In a recent interview with the Voice, Burnham said that the case had prompted him to investigate how joint enterprise law, where people can be convicted of an offence by association, disproportionately discriminates against Black people. However, the letter’s signatories want the Mayor and Chief Constable to go further and review policies that create ‘gang narratives’ through the weaponisation of data and content that is fed into risk profiles, which are stored in harmful ‘gangs’ databases’ or used in criminal trials.

The Manchester 10 case highlighted not only the flawed practice of joint enterprise but also the use of music lyrics as evidence of criminal intent even when a crime hasn’t been committed. The well-known case saw ten young Black men convicted of conspiracy to murder and conspiracy to grievous bodily harm. Only two were involved in violence but all received custodial sentences. Messages they had shared on a Telegram group chat, which included drill lyrics, were used as evidence.


Signed by Open Rights Group, Kids of Colour, Liberty, Amnesty International UK, StopWatch, FairTrials, MedAct, Northern Police Monitoring Group, BLAM, Bristol CopWatch, 84Youth, United Borders, JENGBA, UNJUST, and Transform Justice.


Open Rights Group Programme Manager, Sophia Akram said:

“We know that some police forces are mining the social media accounts of young people, in order to identify them as gang members. This creation of ‘gang narratives’ based on musical expression, disproportionately impacts Black men.

This is not only an attack on young people’s freedom of expression but, as we saw from the Manchester 10 case, can lead to life-changing harms, with young men receiving custodial sentences because of their inclusion in social media chats.

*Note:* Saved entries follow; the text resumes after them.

(* ===== verification/PlannerProps.v ===== *)
(** What the planner's rewriting preserves: splitting a condition into conjuncts
    and rebuilding it, answering an equality from an index, and the whole
    pipeline of a SELECT, down to the pages. *)
From stdpp Require Import base numbers list gmap sets strings.
From Stdlib Require Import ZArith Lia Strings.Byte Strings.Ascii.
From S2P Require Import Prelude PyNum Types PyVal Disk PageStore BufferPool HeapPage HeapFile HeapFileProps BTree BTreeNode BTreeRep.
From S2P Require Import BTreeSearch BTreeInsert Wal Transaction PyDict Ast Expr Executor ExecutorProps Catalog Planner.

Local Open Scope Z_scope.

(** * Conjunctions *)

(** [AND] over a list: the first conjunct that fails decides. *)
Fixpoint conj_holds (es : list Expr) (row : Row) : result bool :=
  match es with [] => Ok true | e :: es' => b ← holds_on e row; if b : bool then conj_holds es' row else Ok false end.

Lemma holds_and l r row : holds_on (BinaryOp "AND" l r) row = b ← holds_on l row; if b : bool then holds_on r row else Ok false.
Proof.
  unfold holds_on. cbn [evaluate]. change ("AND" =? "AND")%string with true. cbv iota. destruct (evaluate l row) as [a|]; [| done].
  cbn [mbind result_bind]. destruct (dtruthy a); [| done]. by destruct (evaluate r row).
Qed.
Lemma conj_holds_app a b row : conj_holds (a ++ b) row = x ← conj_holds a row; if x : bool then conj_holds b row else Ok false.
Proof.
  induction a as [|e a IH]; [done|]. cbn [conj_holds app]. destruct (holds_on e row) as [[]|]; cbn [mbind result_bind]; done.
Qed.
Lemma holds_foldl es e row : holds_on (foldl (BinaryOp "AND") e es) row = conj_holds (e :: es) row.
Proof.
  revert e. induction es as [|e2 es IH]; intros e; cbn [foldl].
  - cbn [conj_holds]. by destruct (holds_on e row) as [[]|].
  - rewrite IH. cbn [conj_holds]. rewrite holds_and. by destruct (holds_on e row) as [[]|].
Qed.
Lemma holds_flatten e row : conj_holds (flatten e) row = holds_on e row.
Proof.
  assert (forall e, conj_holds [e] row = holds_on e row) as H1 by (intros x; cbn; by destruct (holds_on x row) as [[]|]).
  induction e as [| | | |o l IHl r IHr|]; cbn [flatten]; try apply H1.
  destruct (String.eqb_spec o "AND") as [->|]; [| apply H1]. rewrite conj_holds_app, IHl, IHr. by rewrite holds_and.
Qed.
(** A missing condition holds everywhere. *)
Definition holds_opt (e : option Expr) (row : Row) : result bool := match e with Some e => holds_on e row | None => Ok true end.
Lemma holds_rebuild es row : holds_opt (rebuild_and es) row = conj_holds es row.
Proof. destruct es as [|e es]; [done|]. apply holds_foldl. Qed.
Lemma conj_flatten_and e row : conj_holds (flatten_and e) row = holds_opt e row.
Proof. destruct e as [e|]; [apply holds_flatten | done]. Qed.

(** Splitting a WHERE into its conjuncts and joining them again gives a
    condition with the same outcome on every row, exceptions and the order of
    evaluation included. *)
Theorem rebuild_flatten e row : holds_opt (rebuild_and (flatten_and e)) row = holds_opt e row.
Proof. by rewrite holds_rebuild, conj_flatten_and. Qed.

(** A conjunct that is known to hold can be dropped. *)
Lemma conj_drop cs1 c cs2 row b : holds_on c row = Ok b ->
  match conj_holds (cs1 ++ c :: cs2) row with
  | Ok r => if b then conj_holds (cs1 ++ cs2) row = Ok r else r = false
  | Raise _ => True
  end.
Proof.
  intros Hc. rewrite !conj_holds_app. cbn [conj_holds]. rewrite Hc. cbn [mbind result_bind].
  destruct (conj_holds cs1 row) as [[]|]; cbn [mbind result_bind]; destruct b; try done; by destruct (conj_holds cs2 row).
Qed.

(** [filter_rows] with an optional condition. *)
Definition filter_opt (e : option Expr) (rows : list Row) : result (list Row) :=
  match e with Some e => filter_rows e rows | None => Ok rows end.

Lemma filter_rows_spec e rows out : filter_rows e rows = Ok out <->
  Forall (fun row => exists b, holds_on e row = Ok b) rows /\ out = filter (fun row => holds_on e row = Ok true) rows.
Proof.
  revert out. induction rows as [|row rows IH]; intros out; cbn [filter_rows].
  - split; [intros [= <-]; done | intros [_ ->]; done].
  - rewrite Forall_cons, filter_cons. destruct (holds_on e row) as [b|] eqn:E; cbn [mbind result_bind].
    2: { split; [done|]. intros [[[? ?] _] _]. congruence. }
    destruct (filter_rows e rows) as [o|] eqn:Eo; cbn [mbind result_bind].
    + destruct (proj1 (IH o) eq_refl) as [Hall ->]. split.
      * intros [= <-]. split; [split; [by eexists | done]|]. destruct b; [by rewrite decide_True | rewrite decide_False by congruence; done].
      * intros [_ ->]. f_equal. destruct b; [by rewrite decide_True | by rewrite decide_False by congruence].
    + split; [done|]. intros [[_ Hall] _]. exfalso. by pose proof (proj2 (IH _) (conj Hall eq_refl)).
Qed.

(** * The columns of a row *)

Definition plain_names (sch : Schema) : Prop :=
  NoDup (names sch) /\ Forall (fun n => has_dot n = false /\ n <> "__rid__"%string) (names sch).

Lemma has_dot_qualified a n : has_dot (a +:+ "." +:+ n) = true.
Proof.
  unfold has_dot. apply bool_decide_eq_true. induction a as [|c a IH]; cbn; [left | right; exact IH].
Qed.
Lemma dget_nodup {A} (d : list (string * A)) k v : NoDup d.*1 -> (k, v) ∈ d -> dget d k = Some v.
Proof.
  induction d as [|[q w] d IH]; [by intros _ ?%elem_of_nil|]. cbn [fmap list_fmap fst dget]. intros [Hq Hd]%NoDup_cons.
  intros [[= -> ->]|Hin]%elem_of_cons; [by rewrite String.eqb_refl|]. destruct (String.eqb_spec q k) as [->|]; [| by apply IH].
  destruct Hq. apply list_elem_of_fmap. by exists (k, v).
Qed.

Lemma zip_fst_sublist {A B} (l : list A) (k : list B) : sublist (zip l k).*1 l.
Proof. revert k. induction l as [|x l IH]; intros [|y k]; cbn; [constructor | constructor | apply sublist_nil_l | by apply sublist_skip]. Qed.
Lemma dget_dict_of {A} (l : list (string * A)) k v : NoDup l.*1 -> (k, v) ∈ l -> dget (dict_of l) k = Some v.
Proof. intros Hnd Hin. rewrite dict_of_id by done. by apply dget_nodup. Qed.
Lemma dget_dupdate_in {A} (d l : list (string * A)) k v : NoDup l.*1 -> (k, v) ∈ l -> dget (dupdate d l) k = Some v.
Proof.
  intros Hnd Hin. rewrite dget_dupdate, (dget_nodup (reverse l) k v); [done | | by apply elem_of_reverse].
  rewrite fmap_reverse. by rewrite reverse_Permutation.
Qed.
Lemma dget_dupdate_out {A} (d l : list (string * A)) k : k ∉ l.*1 -> dget (dupdate d l) k = dget d k.
Proof.
  intros Hk. rewrite dget_dupdate. destruct (dget (reverse l) k) as [w|] eqn:E; [| done].
  assert (k ∈ (reverse l).*1) as Hin by (apply dget_elem; eauto). rewrite fmap_reverse, elem_of_reverse in Hin. done.
Qed.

We need to end racialised surveillance.”

Reform gang databases

Last year, the Metropolitan Police Service agreed to overhaul its controversial Gangs Violence Matrix after a landmark legal case brought by UNJUST UK and Awate Suleiman, represented by Liberty. The Met accepted that they had been operating the database unlawfully, that it breached the right to a private and family life, and that Black people were disproportionately represented on it. Yet, such databases still exist in Manchester and in other UK cities.

The signatories, from a broad range of organisations, including Amnesty International UK and Liberty, alongside local youth groups, Kids of Colour and Open Rights Group, also ask Burnham and Watson to meet the youth advocacy groups and organisations involved in the case of the Manchester 10 and hear their concerns to learn lessons and reform the harmful practices that were evident in the case.


We reiterate our call for the Greater Manchester Police to end racialised surveillance practices.